**TASK MATERIAL**.
^^^^^^^^^^^^^^^^
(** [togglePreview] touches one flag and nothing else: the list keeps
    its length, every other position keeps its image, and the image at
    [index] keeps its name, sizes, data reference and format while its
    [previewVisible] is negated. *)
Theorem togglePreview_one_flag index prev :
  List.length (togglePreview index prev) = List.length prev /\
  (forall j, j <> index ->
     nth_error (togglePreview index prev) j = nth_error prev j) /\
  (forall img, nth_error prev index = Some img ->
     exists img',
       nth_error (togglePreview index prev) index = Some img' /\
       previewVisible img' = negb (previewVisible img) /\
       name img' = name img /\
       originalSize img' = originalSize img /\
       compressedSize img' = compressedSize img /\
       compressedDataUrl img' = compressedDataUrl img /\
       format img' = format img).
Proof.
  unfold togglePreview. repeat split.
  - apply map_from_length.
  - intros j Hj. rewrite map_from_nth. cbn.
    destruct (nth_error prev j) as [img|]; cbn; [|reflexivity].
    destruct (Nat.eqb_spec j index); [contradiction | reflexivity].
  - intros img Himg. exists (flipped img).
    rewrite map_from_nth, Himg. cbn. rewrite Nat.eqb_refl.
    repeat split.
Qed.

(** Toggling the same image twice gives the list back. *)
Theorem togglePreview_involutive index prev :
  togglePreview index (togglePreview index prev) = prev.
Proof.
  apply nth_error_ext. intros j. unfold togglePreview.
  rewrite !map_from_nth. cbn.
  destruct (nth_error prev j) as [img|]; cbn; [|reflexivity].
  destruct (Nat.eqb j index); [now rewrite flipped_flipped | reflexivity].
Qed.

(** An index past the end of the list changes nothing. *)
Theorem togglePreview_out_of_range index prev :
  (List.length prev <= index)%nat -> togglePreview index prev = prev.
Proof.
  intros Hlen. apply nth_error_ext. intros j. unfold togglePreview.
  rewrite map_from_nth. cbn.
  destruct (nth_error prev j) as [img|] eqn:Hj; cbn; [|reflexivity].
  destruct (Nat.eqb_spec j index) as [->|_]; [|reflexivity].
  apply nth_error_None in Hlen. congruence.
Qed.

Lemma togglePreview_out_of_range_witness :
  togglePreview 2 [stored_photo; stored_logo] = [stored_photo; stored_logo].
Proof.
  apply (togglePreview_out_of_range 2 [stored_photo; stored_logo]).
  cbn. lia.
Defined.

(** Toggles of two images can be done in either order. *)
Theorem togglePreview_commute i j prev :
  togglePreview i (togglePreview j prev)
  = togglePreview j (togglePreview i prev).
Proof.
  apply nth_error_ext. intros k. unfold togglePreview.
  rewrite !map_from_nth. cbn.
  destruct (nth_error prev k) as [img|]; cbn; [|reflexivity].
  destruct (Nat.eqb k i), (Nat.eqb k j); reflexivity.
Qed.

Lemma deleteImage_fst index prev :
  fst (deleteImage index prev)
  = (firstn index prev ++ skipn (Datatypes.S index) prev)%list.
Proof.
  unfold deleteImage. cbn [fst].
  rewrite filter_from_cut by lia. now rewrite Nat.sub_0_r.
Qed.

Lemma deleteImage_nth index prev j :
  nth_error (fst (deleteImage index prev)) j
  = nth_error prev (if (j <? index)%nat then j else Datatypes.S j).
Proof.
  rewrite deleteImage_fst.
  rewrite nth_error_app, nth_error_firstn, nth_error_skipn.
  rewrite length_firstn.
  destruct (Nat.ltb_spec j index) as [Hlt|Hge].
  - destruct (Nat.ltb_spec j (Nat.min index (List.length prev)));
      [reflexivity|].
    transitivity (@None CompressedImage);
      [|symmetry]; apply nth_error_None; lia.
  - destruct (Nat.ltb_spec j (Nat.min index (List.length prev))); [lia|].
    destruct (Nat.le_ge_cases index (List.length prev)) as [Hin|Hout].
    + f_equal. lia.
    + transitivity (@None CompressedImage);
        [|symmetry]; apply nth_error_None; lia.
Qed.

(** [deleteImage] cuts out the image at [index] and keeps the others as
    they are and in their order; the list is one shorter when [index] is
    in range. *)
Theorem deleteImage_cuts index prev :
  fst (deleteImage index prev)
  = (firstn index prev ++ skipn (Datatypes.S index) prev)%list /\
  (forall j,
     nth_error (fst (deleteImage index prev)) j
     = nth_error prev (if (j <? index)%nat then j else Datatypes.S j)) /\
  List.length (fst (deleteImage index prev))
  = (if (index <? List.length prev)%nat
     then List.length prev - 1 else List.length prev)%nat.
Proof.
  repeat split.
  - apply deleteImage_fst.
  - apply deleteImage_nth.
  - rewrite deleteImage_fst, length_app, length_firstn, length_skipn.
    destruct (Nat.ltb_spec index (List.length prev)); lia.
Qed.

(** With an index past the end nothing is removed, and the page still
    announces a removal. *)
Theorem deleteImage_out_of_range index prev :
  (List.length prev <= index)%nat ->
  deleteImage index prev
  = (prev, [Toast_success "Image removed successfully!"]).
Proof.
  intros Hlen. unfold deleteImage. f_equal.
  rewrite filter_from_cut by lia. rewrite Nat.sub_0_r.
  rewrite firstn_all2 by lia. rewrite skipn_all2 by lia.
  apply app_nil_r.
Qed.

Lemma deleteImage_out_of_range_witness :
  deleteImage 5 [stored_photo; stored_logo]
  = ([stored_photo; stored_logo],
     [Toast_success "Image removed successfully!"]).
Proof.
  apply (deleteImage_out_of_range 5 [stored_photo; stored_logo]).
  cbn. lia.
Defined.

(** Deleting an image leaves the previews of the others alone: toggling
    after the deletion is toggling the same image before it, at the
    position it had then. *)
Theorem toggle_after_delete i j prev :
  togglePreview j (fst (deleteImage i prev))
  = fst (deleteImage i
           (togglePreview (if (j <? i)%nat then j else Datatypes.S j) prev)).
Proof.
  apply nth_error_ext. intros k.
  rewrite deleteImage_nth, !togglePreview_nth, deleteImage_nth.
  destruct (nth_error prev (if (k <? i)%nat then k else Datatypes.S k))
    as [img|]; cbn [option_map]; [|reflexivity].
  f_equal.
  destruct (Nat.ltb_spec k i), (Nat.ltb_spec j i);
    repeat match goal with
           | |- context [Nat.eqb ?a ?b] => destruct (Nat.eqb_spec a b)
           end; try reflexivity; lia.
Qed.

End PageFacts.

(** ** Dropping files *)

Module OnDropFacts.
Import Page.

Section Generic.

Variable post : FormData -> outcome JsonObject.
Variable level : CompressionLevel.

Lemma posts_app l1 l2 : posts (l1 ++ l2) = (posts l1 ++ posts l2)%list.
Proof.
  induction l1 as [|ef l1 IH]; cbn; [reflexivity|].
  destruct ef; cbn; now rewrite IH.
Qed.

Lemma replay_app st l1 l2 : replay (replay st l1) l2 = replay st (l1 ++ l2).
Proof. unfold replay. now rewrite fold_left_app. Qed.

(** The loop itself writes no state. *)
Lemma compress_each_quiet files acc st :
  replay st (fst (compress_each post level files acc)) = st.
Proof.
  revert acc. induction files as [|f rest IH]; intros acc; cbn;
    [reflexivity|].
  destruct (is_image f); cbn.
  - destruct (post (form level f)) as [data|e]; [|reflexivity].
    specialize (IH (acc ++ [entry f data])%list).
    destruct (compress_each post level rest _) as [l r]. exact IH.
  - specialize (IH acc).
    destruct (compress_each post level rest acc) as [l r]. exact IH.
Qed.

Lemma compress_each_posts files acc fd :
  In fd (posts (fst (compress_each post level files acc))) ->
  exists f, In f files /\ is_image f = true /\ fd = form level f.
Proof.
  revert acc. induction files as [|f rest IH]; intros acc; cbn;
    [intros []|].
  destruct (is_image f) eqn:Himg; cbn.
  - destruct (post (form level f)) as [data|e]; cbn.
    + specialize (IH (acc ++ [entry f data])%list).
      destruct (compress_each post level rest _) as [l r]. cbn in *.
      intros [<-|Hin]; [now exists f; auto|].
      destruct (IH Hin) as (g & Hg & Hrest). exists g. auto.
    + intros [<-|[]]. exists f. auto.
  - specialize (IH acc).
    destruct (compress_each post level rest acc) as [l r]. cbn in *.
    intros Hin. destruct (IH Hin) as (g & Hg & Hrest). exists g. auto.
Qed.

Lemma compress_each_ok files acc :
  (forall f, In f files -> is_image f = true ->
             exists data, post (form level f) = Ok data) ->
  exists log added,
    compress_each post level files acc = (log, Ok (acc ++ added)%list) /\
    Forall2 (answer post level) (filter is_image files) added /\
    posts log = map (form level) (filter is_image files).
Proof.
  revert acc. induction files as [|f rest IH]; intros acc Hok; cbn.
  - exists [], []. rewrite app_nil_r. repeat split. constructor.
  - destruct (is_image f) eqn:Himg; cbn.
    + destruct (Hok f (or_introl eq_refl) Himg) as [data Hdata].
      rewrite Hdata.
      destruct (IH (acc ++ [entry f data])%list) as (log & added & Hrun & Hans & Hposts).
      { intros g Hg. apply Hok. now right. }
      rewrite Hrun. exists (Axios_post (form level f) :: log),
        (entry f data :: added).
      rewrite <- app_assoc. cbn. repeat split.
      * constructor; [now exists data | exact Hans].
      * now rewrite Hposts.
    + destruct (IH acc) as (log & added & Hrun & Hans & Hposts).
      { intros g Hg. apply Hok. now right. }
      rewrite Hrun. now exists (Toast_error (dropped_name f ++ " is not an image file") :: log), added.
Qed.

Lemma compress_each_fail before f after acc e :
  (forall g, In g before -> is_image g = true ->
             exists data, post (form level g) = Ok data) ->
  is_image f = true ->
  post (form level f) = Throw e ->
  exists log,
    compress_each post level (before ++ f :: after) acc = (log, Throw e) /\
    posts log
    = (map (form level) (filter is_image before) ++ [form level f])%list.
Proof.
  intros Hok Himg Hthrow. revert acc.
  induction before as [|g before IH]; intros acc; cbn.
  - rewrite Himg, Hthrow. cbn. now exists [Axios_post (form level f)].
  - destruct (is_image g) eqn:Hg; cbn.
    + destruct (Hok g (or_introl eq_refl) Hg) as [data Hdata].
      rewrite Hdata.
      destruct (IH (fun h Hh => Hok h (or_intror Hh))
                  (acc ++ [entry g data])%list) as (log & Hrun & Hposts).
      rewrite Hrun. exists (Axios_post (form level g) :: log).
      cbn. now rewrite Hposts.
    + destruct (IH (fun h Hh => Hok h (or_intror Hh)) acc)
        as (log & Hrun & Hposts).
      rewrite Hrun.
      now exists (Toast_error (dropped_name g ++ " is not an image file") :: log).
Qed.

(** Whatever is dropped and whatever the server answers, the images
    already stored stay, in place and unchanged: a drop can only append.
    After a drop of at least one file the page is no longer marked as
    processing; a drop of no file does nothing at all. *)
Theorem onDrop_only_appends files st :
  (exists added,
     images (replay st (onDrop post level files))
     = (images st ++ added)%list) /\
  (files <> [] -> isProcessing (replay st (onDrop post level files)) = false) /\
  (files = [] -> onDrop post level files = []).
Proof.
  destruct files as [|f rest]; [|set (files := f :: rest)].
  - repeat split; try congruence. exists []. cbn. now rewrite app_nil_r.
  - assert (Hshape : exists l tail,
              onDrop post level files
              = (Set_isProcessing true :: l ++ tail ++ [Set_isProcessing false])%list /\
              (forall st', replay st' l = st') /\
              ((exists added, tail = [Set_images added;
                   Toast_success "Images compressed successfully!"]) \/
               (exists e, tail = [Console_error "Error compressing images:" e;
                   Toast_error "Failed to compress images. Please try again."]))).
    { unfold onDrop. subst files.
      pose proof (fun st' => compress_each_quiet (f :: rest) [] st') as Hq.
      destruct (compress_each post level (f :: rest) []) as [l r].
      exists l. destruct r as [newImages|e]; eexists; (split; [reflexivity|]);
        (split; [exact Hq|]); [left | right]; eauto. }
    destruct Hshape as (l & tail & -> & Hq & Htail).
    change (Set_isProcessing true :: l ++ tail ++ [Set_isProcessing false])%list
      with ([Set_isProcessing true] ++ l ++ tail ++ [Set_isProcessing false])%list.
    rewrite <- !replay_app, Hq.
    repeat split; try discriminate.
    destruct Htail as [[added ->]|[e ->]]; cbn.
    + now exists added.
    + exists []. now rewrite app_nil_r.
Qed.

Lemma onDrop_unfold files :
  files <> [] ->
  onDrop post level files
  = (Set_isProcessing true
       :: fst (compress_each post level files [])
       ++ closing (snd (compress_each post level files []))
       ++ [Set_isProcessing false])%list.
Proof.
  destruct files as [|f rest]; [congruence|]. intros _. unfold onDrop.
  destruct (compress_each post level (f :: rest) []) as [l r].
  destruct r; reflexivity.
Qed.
^^^^^^^^^^^^^^^^
Copy each line of the listing that carries the word "Some".

**ANSWER SPACE**.
  (forall img, nth_error prev index = Some img ->
       nth_error (togglePreview index prev) index = Some img' /\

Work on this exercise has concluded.